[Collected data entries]
================================

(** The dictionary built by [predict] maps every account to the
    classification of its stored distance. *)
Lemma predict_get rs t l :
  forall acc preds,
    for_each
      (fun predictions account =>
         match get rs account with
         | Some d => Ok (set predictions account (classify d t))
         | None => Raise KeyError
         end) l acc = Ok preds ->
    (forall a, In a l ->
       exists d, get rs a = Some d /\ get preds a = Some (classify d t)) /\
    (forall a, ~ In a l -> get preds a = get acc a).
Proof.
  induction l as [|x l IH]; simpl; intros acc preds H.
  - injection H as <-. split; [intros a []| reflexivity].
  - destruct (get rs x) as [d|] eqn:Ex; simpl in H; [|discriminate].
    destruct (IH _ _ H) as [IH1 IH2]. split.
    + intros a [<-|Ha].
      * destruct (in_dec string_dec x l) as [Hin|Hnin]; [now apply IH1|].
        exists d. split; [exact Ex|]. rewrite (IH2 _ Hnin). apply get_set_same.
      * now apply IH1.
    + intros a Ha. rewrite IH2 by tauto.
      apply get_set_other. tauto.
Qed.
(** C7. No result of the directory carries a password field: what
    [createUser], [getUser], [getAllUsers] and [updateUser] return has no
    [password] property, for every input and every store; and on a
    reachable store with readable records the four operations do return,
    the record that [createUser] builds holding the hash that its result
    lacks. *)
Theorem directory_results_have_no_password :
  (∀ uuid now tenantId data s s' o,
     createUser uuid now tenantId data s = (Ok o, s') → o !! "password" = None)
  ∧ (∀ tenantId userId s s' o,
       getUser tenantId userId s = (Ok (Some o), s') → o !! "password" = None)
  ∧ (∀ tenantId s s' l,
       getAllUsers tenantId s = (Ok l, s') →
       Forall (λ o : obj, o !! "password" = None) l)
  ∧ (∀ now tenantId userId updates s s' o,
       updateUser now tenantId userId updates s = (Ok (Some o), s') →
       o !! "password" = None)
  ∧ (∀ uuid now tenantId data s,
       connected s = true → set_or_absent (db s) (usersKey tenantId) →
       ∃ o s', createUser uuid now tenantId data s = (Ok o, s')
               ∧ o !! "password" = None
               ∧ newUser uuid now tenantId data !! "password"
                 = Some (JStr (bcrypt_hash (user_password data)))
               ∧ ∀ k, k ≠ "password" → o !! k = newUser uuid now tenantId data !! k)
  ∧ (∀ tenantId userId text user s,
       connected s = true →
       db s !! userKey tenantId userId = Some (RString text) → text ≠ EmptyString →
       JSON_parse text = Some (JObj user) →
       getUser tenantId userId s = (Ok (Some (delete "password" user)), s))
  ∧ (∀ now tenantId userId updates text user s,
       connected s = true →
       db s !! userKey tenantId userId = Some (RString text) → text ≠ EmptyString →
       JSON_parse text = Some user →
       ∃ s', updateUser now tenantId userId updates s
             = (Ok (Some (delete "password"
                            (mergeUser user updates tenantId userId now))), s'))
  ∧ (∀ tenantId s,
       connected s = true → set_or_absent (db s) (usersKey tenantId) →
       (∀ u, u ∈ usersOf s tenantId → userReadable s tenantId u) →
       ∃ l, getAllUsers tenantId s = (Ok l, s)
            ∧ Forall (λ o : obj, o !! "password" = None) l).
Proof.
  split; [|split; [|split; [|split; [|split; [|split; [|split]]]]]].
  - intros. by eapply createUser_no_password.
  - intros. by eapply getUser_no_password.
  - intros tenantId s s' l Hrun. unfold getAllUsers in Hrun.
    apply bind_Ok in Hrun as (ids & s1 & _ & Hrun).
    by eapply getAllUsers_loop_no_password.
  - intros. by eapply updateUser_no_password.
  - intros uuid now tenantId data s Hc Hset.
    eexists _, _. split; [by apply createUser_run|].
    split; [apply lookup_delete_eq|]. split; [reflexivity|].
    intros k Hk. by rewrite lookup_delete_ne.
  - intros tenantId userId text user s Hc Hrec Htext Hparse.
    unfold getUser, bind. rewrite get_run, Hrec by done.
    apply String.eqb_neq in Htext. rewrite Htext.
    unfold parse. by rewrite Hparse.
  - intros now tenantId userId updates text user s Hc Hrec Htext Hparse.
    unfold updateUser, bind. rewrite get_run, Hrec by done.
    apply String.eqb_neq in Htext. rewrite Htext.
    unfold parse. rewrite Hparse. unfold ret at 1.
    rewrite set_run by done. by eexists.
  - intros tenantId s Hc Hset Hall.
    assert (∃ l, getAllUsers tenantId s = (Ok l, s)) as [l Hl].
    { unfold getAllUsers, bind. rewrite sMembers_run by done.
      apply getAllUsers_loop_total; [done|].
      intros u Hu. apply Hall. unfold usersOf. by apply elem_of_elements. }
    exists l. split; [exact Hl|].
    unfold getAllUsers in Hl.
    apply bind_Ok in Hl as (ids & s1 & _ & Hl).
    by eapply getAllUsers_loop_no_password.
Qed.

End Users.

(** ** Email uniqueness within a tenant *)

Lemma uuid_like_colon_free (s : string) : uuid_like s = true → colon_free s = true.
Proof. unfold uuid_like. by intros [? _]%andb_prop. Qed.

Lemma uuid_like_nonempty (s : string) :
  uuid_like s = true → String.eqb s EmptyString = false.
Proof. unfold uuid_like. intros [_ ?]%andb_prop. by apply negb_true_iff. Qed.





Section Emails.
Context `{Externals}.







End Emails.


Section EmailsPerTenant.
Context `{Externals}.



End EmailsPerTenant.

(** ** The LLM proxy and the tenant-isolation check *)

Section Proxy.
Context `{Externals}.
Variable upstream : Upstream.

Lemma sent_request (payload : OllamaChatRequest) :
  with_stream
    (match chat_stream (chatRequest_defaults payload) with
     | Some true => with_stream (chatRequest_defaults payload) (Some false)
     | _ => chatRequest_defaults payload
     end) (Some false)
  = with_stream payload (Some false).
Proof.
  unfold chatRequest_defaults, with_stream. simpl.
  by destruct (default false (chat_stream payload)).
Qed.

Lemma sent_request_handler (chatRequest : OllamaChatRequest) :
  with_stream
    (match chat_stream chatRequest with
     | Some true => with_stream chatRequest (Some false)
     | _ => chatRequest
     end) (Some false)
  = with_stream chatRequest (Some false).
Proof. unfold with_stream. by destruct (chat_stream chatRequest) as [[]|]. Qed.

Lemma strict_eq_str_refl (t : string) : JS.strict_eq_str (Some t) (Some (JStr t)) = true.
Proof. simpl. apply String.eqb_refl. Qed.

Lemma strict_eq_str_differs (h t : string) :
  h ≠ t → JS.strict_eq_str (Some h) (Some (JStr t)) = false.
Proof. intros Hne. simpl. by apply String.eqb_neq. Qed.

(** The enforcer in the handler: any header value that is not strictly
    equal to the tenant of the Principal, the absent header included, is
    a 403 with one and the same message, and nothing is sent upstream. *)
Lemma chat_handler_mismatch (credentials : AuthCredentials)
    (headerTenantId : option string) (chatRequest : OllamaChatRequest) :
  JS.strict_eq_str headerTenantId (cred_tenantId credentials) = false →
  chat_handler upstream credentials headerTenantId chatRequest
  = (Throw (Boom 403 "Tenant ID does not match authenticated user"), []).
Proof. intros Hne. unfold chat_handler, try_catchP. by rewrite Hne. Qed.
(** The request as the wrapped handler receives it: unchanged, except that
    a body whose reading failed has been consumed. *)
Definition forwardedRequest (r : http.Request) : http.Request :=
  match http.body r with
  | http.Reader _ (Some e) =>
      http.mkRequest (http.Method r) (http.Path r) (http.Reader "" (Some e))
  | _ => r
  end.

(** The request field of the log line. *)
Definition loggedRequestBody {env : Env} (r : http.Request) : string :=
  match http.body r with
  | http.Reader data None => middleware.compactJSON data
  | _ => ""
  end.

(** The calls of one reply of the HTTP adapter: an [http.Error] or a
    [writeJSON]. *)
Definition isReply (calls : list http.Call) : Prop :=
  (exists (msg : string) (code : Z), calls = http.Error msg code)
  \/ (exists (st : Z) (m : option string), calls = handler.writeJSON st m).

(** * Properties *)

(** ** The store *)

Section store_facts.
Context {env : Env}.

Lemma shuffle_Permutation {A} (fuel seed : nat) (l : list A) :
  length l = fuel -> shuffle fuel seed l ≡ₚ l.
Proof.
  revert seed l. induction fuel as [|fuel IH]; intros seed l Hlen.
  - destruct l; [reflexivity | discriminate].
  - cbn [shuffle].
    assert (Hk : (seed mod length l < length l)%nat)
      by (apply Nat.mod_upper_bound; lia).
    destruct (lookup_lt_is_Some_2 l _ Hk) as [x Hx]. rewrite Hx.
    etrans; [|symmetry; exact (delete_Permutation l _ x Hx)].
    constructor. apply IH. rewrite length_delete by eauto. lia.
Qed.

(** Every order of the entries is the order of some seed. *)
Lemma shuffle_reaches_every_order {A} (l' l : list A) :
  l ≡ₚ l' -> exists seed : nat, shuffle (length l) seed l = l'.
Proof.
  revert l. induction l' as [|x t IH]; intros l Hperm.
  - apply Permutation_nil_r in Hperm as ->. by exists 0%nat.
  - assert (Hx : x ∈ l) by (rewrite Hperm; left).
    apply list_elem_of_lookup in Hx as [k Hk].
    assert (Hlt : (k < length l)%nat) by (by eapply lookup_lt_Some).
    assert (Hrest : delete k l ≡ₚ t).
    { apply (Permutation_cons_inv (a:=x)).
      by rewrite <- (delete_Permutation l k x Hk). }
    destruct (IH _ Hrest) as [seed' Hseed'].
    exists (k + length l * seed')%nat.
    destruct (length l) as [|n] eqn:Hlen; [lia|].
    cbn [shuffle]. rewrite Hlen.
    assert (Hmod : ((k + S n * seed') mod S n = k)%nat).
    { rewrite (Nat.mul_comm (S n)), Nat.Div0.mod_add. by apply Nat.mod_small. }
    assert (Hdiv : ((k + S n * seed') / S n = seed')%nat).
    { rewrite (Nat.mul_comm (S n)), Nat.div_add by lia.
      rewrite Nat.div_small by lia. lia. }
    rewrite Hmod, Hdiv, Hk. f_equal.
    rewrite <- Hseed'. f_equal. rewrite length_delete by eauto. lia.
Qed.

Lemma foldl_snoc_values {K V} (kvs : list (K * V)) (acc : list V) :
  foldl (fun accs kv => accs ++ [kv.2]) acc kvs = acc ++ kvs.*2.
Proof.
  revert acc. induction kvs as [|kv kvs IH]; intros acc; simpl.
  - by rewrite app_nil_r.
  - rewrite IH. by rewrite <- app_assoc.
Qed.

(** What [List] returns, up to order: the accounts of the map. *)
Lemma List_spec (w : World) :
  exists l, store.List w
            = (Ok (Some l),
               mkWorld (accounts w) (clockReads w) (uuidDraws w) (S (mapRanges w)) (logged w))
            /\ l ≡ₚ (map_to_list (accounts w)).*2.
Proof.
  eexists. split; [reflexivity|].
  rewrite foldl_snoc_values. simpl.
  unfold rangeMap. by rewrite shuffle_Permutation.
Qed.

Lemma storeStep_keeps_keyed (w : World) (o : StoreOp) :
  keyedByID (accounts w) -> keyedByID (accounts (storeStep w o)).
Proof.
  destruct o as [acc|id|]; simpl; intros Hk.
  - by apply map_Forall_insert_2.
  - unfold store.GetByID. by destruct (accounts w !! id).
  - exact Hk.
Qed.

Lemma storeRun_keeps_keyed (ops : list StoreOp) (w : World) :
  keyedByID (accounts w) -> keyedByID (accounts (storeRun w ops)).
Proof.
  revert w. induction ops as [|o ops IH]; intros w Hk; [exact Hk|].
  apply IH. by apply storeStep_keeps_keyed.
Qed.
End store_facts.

================================

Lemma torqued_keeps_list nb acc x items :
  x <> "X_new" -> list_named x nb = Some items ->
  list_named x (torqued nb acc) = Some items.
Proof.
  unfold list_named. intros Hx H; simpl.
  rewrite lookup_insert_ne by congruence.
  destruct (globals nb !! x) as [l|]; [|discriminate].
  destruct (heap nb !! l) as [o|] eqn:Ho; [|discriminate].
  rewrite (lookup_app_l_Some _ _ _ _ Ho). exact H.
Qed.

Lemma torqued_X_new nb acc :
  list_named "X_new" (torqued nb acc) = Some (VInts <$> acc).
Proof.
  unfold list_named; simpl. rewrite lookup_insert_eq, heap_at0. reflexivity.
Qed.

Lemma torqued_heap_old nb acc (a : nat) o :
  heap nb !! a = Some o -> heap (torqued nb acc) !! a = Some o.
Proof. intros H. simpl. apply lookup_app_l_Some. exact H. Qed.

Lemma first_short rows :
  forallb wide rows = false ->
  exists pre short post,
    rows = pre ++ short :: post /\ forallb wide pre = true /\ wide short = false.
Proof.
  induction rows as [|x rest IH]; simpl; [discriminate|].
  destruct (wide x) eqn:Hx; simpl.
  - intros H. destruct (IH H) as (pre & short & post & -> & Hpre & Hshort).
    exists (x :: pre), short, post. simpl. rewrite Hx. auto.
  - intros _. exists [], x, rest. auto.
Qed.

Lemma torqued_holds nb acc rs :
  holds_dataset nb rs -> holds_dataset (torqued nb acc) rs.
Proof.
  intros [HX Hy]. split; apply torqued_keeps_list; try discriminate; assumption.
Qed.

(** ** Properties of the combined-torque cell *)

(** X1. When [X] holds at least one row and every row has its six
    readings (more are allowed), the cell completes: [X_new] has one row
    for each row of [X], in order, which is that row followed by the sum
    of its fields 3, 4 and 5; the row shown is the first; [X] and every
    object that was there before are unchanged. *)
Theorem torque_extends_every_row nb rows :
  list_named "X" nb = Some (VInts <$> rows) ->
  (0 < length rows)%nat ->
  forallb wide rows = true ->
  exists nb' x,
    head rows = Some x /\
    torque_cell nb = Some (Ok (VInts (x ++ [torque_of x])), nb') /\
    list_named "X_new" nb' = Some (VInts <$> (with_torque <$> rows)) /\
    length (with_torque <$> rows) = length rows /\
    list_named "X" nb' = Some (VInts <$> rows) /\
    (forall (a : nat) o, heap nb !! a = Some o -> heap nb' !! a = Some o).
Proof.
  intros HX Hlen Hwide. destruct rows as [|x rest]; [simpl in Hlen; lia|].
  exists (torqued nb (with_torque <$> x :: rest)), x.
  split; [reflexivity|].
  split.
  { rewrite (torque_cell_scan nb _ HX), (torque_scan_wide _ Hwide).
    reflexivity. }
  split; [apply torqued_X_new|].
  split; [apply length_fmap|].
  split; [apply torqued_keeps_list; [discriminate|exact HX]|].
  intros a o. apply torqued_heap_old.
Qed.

================================

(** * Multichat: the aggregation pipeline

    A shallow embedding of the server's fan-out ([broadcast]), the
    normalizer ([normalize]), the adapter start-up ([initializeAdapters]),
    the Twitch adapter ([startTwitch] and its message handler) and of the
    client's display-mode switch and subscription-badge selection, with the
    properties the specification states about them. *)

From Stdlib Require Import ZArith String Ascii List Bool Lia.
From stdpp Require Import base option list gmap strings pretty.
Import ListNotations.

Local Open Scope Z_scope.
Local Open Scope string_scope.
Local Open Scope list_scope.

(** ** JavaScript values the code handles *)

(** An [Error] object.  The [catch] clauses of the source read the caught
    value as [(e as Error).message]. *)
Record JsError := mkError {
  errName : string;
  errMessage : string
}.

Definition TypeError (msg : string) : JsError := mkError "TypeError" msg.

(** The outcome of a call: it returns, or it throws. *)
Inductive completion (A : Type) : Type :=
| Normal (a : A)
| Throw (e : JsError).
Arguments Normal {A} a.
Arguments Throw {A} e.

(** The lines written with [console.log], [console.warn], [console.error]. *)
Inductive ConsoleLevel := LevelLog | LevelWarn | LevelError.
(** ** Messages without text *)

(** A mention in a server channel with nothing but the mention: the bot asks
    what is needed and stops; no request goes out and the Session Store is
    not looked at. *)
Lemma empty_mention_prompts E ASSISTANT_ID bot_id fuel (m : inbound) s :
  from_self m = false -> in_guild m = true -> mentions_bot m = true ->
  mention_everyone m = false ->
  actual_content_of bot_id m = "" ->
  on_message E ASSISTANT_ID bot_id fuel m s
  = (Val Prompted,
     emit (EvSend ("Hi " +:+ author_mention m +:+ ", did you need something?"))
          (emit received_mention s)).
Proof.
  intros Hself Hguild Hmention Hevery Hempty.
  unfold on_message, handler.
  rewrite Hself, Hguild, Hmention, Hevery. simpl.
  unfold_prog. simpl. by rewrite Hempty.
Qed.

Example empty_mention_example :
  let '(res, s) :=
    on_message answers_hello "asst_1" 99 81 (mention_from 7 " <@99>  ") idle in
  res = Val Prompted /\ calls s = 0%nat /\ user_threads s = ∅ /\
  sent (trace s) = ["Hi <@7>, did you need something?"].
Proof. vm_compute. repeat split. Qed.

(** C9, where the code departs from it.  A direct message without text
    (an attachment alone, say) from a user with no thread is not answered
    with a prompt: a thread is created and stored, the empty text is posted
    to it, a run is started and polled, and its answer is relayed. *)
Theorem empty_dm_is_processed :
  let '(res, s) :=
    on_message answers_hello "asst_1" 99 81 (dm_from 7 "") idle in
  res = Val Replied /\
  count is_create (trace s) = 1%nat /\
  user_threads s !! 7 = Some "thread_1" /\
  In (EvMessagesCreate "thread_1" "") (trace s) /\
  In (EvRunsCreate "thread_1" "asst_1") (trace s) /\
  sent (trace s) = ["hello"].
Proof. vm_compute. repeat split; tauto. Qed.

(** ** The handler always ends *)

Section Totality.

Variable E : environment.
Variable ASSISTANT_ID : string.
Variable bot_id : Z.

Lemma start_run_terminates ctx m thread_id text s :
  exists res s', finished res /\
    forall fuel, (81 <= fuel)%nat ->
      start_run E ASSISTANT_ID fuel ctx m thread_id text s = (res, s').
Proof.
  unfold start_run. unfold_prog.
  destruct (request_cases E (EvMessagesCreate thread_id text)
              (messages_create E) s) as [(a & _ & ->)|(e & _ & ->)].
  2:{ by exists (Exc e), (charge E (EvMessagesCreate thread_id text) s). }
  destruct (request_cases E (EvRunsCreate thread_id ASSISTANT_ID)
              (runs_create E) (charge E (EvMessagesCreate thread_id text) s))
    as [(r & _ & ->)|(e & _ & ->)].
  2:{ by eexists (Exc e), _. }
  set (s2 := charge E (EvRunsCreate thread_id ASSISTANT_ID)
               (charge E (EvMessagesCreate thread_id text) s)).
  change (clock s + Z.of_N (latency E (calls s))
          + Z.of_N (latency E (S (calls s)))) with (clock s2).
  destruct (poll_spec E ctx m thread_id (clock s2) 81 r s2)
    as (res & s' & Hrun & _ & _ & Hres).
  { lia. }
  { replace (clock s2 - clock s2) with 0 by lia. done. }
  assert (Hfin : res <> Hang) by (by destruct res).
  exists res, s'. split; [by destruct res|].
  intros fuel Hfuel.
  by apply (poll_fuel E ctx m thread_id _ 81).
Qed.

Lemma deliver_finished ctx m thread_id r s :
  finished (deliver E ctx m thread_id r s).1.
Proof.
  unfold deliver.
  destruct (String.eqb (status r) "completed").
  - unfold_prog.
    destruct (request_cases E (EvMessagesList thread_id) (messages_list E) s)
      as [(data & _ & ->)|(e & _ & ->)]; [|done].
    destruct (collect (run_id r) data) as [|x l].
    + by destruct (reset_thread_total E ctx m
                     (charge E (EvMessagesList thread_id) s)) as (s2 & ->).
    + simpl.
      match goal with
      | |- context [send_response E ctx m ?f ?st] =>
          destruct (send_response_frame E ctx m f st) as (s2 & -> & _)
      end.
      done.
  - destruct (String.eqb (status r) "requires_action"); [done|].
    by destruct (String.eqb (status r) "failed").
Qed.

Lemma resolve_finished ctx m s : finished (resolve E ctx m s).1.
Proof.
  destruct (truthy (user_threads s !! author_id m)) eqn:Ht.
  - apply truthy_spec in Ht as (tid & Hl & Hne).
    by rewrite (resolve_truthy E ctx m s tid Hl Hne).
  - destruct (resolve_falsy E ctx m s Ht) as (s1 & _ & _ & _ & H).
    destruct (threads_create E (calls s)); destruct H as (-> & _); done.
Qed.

================================

YOUR OBJECTIVE
What is needed is the number of lines in the data that hold the word "Hperm", and nothing more.

FINAL ANSWER
3